_About this task_: Please return all of the data exactly as written.
---- Source data
(** [rx_process_data_frame] on the frame. *)
Lemma process_accepted (p : Pk.rx_pkt) (st : Rs.rx_info) (g : crc_globals) (plain : list Z) : accepted -> Pk.pkt_info p = i -> Pk.pdata p = frame ->
  Rs.wdn st = table_after ->
  (if Z.testbit fc 14
   then Sec.wf_sec_decryptor (Rs.crc st) (rx_sec nic) table_after (sec_view (packet p)) = Ret (0, g, plain, true)
   else plain = frame) ->
  rx_process_data_frame nic
      (Pk.set_pkt_info (Rx.addressed a1 a2 a3 mode i) (Pk.set_wdn_info (Some (Wdn.addr n)) p)) st =
    Ret (0, Pk.set_bdecrypted (Z.testbit fc 14 || Pk.bdecrypted p) (Pk.set_pdata plain (packet p)),
         if Z.testbit fc 14 then Rs.set_crc g st else st).
Proof using Ha1 Ha2 Ha3.
  intros Hac Hi Hd Hw Hdec. destruct (node_table Hac) as (_ & Hn & _). pose proof (ac_mode Hac) as Hm.
  destruct (noted_rest Hm) as (_ & _ & _ & _ & _ & _ & _ & N1 & N2). destruct (ac_frag Hac) as [F1 F2].
  unfold rx_process_data_frame. cbn [Pk.pdata Pk.pkt_info Pk.set_pkt_info Pk.set_wdn_info Pk.wdn_info]. rewrite Hd.
  pose proof (parse_frame b0 b1 d0 d1 a1 a2 a3 _ Ha1 Ha2 Ha3 (Rx.addressed a1 a2 a3 mode i) s0 s1 q0 q1 body eq_refl
    (ac_three Hac) (ac_order Hac)) as Hp. fold frame in Hp.
  destruct (Rx.rx_parse_qos_ctrl_field _ _) as [j | |]; cbn [cbind] in Hp; try discriminate. cbn [cbind].
  rewrite Hp. cbn [cbind]. rewrite Hw. cbn [mbind option_bind]. rewrite Hn.
  assert (He : Rx.set_encrypt_algo_num (rx_sec nic) (Some node_after) frame
      (parsed (Rx.addressed a1 a2 a3 mode i) (q0 + 256 * q1)) =
    Ret (Info.set_encrypt_algo cipher (parsed (Rx.addressed a1 a2 a3 mode i) (q0 + 256 * q1)))).
  { unfold Rx.set_encrypt_algo_num. unfold frame. rewrite priv_frame by done. cbn [cbind]. fold fc.
    destruct (parsed_fields (Rx.addressed a1 a2 a3 mode i) (q0 + 256 * q1)) as (-> & _).
    destruct (addressed_fields a1 a2 a3 mode i Hm) as (-> & _).
    unfold cipher, cipher_of. destruct (Z.testbit fc 14); cbn [negb]; [| done].
    destruct (dot11AuthAlgrthm (rx_sec nic) =? dot11AuthAlgrthm_8021X); [| done]. by destruct (IS_MCAST a1). }
  fold frame. rewrite He. cbn [cbind]. fold noted.
  change (Pk.set_pkt_info noted (Pk.set_pkt_info ?x ?y)) with (packet p).
  assert (Hpd : Pk.pdata (packet p) = frame) by exact Hd.
  destruct (prot_frame b0 b1 d0 d1 a1 a2 a3 (s0 :: s1 :: q0 :: q1 :: body) Ha1 Ha2 Ha3) as (v & Hv & Hnz). fold frame in Hv.
  rewrite Hv. cbn [cbind]. rewrite Hnz. fold fc.
  destruct (Z.testbit fc 14).
  - rewrite Hdec. cbn [cbind]. change (Pk.pkt_info (Pk.set_bdecrypted _ _)) with noted. by rewrite N1, N2, F1, F2.
  - cbn [cbind]. change (Pk.pkt_info (packet p)) with noted. rewrite N1, N2, F1, F2. cbn [Z.ltb Z.compare Z.eqb andb orb].
    rewrite Hdec, <- Hpd. by rewrite (pk_same (packet p) : Pk.set_bdecrypted (Pk.bdecrypted p) _ = _).
Qed.

(** [wf_rx_common_process] accepts it and counts it. *)
Lemma common_accepted (p : Pk.rx_pkt) (s : Rs.rx_info) (g : crc_globals) (plain : list Z) : accepted -> Rs.wdn s = tb ->
  Pk.pkt_info p = i -> Pk.pdata p = frame ->
  (if Z.testbit fc 14
   then Sec.wf_sec_decryptor (Rs.crc s) (rx_sec nic) table_after (sec_view (packet p)) = Ret (0, g, plain, true)
   else plain = frame) ->
  exists s', wf_rx_common_process nic p s =
    iret (0, Pk.set_bdecrypted (Z.testbit fc 14 || Pk.bdecrypted p) (Pk.set_pdata plain (packet p)), s') /\
    Rs.wdn s' = table_after /\ Rs.crc s' = (if Z.testbit fc 14 then g else Rs.crc s) /\
    Rs.rx_pkts s' = u64 (Rs.rx_pkts s + 1) /\ Rs.rx_drop s' = Rs.rx_drop s.
Proof using Ha1 Ha2 Ha3.
  intros Hac Hw Hi Hd Hdec. pose proof (ac_mode Hac) as Hm. destruct (node_table Hac) as (Hn & _).
  unfold wf_rx_common_process. rewrite Hd. unfold frame at 1. rewrite Rx.addr2_frame by done. cbn [lift ibind].
  rewrite Hw, (ac_node Hac). cbn [fmap option_fmap option_map].
  assert (Hmon : (work_mode nic =? WF_MONITOR_MODE) = false) by (fold mode; by destruct Hm as [-> | [-> | ->]]).
  rewrite Hmon. cbn [Pk.pdata Pk.set_wdn_info]. rewrite Hd. unfold frame at 1. rewrite type_frame by done. cbn [lift ibind].
  fold fc. rewrite (ac_type Hac). cbn [Z.eqb Pos.eqb MAC_FRAME_TYPE_DATA mbind option_bind].
  cbn [Rs.wdn set_node_rx Rs.set_nodes]. rewrite Hw, Hn. cbn [Pk.pkt_info Pk.set_wdn_info]. rewrite Hi.
  destruct (Rx.data_frame_cases b0 b1 d0 d1 a1 a2 a3 (s0 :: s1 :: q0 :: q1 :: body) Ha1 Ha2 Ha3 mode (local nic)
    (Wdn.info n) i (ac_rec Hac) (ac_pri Hac)) as (r & w' & i' & Hv & [_ Hr] & _ & Hok & _).
  rewrite (Hr (conj (ac_accepts Hac) (ac_retry Hac))) in *. destruct (Hok eq_refl) as [-> ->].
  fold frame in Hv. fold mode. rewrite Hv. cbn [lift ibind Z.ltb Z.compare].
  match goal with |- context [rx_process_data_frame nic _ ?st] =>
    rewrite (process_accepted p st g plain Hac Hi Hd eq_refl Hdec) end.
  cbn [lift ibind Z.ltb Z.compare].
  eexists. split; [reflexivity |]. by destruct (Z.testbit fc 14).
Qed.
End Accepted.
--------
_Written reply_:
(** [rx_process_data_frame] on the frame. *)
Lemma process_accepted (p : Pk.rx_pkt) (st : Rs.rx_info) (g : crc_globals) (plain : list Z) : accepted -> Pk.pkt_info p = i -> Pk.pdata p = frame ->
  Rs.wdn st = table_after ->
  (if Z.testbit fc 14
   then Sec.wf_sec_decryptor (Rs.crc st) (rx_sec nic) table_after (sec_view (packet p)) = Ret (0, g, plain, true)
   else plain = frame) ->
  rx_process_data_frame nic
      (Pk.set_pkt_info (Rx.addressed a1 a2 a3 mode i) (Pk.set_wdn_info (Some (Wdn.addr n)) p)) st =
    Ret (0, Pk.set_bdecrypted (Z.testbit fc 14 || Pk.bdecrypted p) (Pk.set_pdata plain (packet p)),
         if Z.testbit fc 14 then Rs.set_crc g st else st).
Proof using Ha1 Ha2 Ha3.
  intros Hac Hi Hd Hw Hdec. destruct (node_table Hac) as (_ & Hn & _). pose proof (ac_mode Hac) as Hm.
  destruct (noted_rest Hm) as (_ & _ & _ & _ & _ & _ & _ & N1 & N2). destruct (ac_frag Hac) as [F1 F2].
  unfold rx_process_data_frame. cbn [Pk.pdata Pk.pkt_info Pk.set_pkt_info Pk.set_wdn_info Pk.wdn_info]. rewrite Hd.
  pose proof (parse_frame b0 b1 d0 d1 a1 a2 a3 _ Ha1 Ha2 Ha3 (Rx.addressed a1 a2 a3 mode i) s0 s1 q0 q1 body eq_refl
    (ac_three Hac) (ac_order Hac)) as Hp. fold frame in Hp.
  destruct (Rx.rx_parse_qos_ctrl_field _ _) as [j | |]; cbn [cbind] in Hp; try discriminate. cbn [cbind].
  rewrite Hp. cbn [cbind]. rewrite Hw. cbn [mbind option_bind]. rewrite Hn.
  assert (He : Rx.set_encrypt_algo_num (rx_sec nic) (Some node_after) frame
      (parsed (Rx.addressed a1 a2 a3 mode i) (q0 + 256 * q1)) =
    Ret (Info.set_encrypt_algo cipher (parsed (Rx.addressed a1 a2 a3 mode i) (q0 + 256 * q1)))).
  { unfold Rx.set_encrypt_algo_num. unfold frame. rewrite priv_frame by done. cbn [cbind]. fold fc.
    destruct (parsed_fields (Rx.addressed a1 a2 a3 mode i) (q0 + 256 * q1)) as (-> & _).
    destruct (addressed_fields a1 a2 a3 mode i Hm) as (-> & _).
    unfold cipher, cipher_of. destruct (Z.testbit fc 14); cbn [negb]; [| done].
    destruct (dot11AuthAlgrthm (rx_sec nic) =? dot11AuthAlgrthm_8021X); [| done]. by destruct (IS_MCAST a1). }
  fold frame. rewrite He. cbn [cbind]. fold noted.
  change (Pk.set_pkt_info noted (Pk.set_pkt_info ?x ?y)) with (packet p).
  assert (Hpd : Pk.pdata (packet p) = frame) by exact Hd.
  destruct (prot_frame b0 b1 d0 d1 a1 a2 a3 (s0 :: s1 :: q0 :: q1 :: body) Ha1 Ha2 Ha3) as (v & Hv & Hnz). fold frame in Hv.
  rewrite Hv. cbn [cbind]. rewrite Hnz. fold fc.
  destruct (Z.testbit fc 14).
  - rewrite Hdec. cbn [cbind]. change (Pk.pkt_info (Pk.set_bdecrypted _ _)) with noted. by rewrite N1, N2, F1, F2.
  - cbn [cbind]. change (Pk.pkt_info (packet p)) with noted. rewrite N1, N2, F1, F2. cbn [Z.ltb Z.compare Z.eqb andb orb].
    rewrite Hdec, <- Hpd. by rewrite (pk_same (packet p) : Pk.set_bdecrypted (Pk.bdecrypted p) _ = _).
Qed.

(** [wf_rx_common_process] accepts it and counts it. *)
Lemma common_accepted (p : Pk.rx_pkt) (s : Rs.rx_info) (g : crc_globals) (plain : list Z) : accepted -> Rs.wdn s = tb ->
  Pk.pkt_info p = i -> Pk.pdata p = frame ->
  (if Z.testbit fc 14
   then Sec.wf_sec_decryptor (Rs.crc s) (rx_sec nic) table_after (sec_view (packet p)) = Ret (0, g, plain, true)
   else plain = frame) ->
  exists s', wf_rx_common_process nic p s =
    iret (0, Pk.set_bdecrypted (Z.testbit fc 14 || Pk.bdecrypted p) (Pk.set_pdata plain (packet p)), s') /\
    Rs.wdn s' = table_after /\ Rs.crc s' = (if Z.testbit fc 14 then g else Rs.crc s) /\
    Rs.rx_pkts s' = u64 (Rs.rx_pkts s + 1) /\ Rs.rx_drop s' = Rs.rx_drop s.
Proof using Ha1 Ha2 Ha3.
  intros Hac Hw Hi Hd Hdec. pose proof (ac_mode Hac) as Hm. destruct (node_table Hac) as (Hn & _).
  unfold wf_rx_common_process. rewrite Hd. unfold frame at 1. rewrite Rx.addr2_frame by done. cbn [lift ibind].
  rewrite Hw, (ac_node Hac). cbn [fmap option_fmap option_map].
  assert (Hmon : (work_mode nic =? WF_MONITOR_MODE) = false) by (fold mode; by destruct Hm as [-> | [-> | ->]]).
  rewrite Hmon. cbn [Pk.pdata Pk.set_wdn_info]. rewrite Hd. unfold frame at 1. rewrite type_frame by done. cbn [lift ibind].
  fold fc. rewrite (ac_type Hac). cbn [Z.eqb Pos.eqb MAC_FRAME_TYPE_DATA mbind option_bind].
  cbn [Rs.wdn set_node_rx Rs.set_nodes]. rewrite Hw, Hn. cbn [Pk.pkt_info Pk.set_wdn_info]. rewrite Hi.
  destruct (Rx.data_frame_cases b0 b1 d0 d1 a1 a2 a3 (s0 :: s1 :: q0 :: q1 :: body) Ha1 Ha2 Ha3 mode (local nic)
    (Wdn.info n) i (ac_rec Hac) (ac_pri Hac)) as (r & w' & i' & Hv & [_ Hr] & _ & Hok & _).
  rewrite (Hr (conj (ac_accepts Hac) (ac_retry Hac))) in *. destruct (Hok eq_refl) as [-> ->].
  fold frame in Hv. fold mode. rewrite Hv. cbn [lift ibind Z.ltb Z.compare].
  match goal with |- context [rx_process_data_frame nic _ ?st] =>
    rewrite (process_accepted p st g plain Hac Hi Hd eq_refl Hdec) end.
  cbn [lift ibind Z.ltb Z.compare].
  eexists. split; [reflexivity |]. by destruct (Z.testbit fc 14).
Qed.
End Accepted.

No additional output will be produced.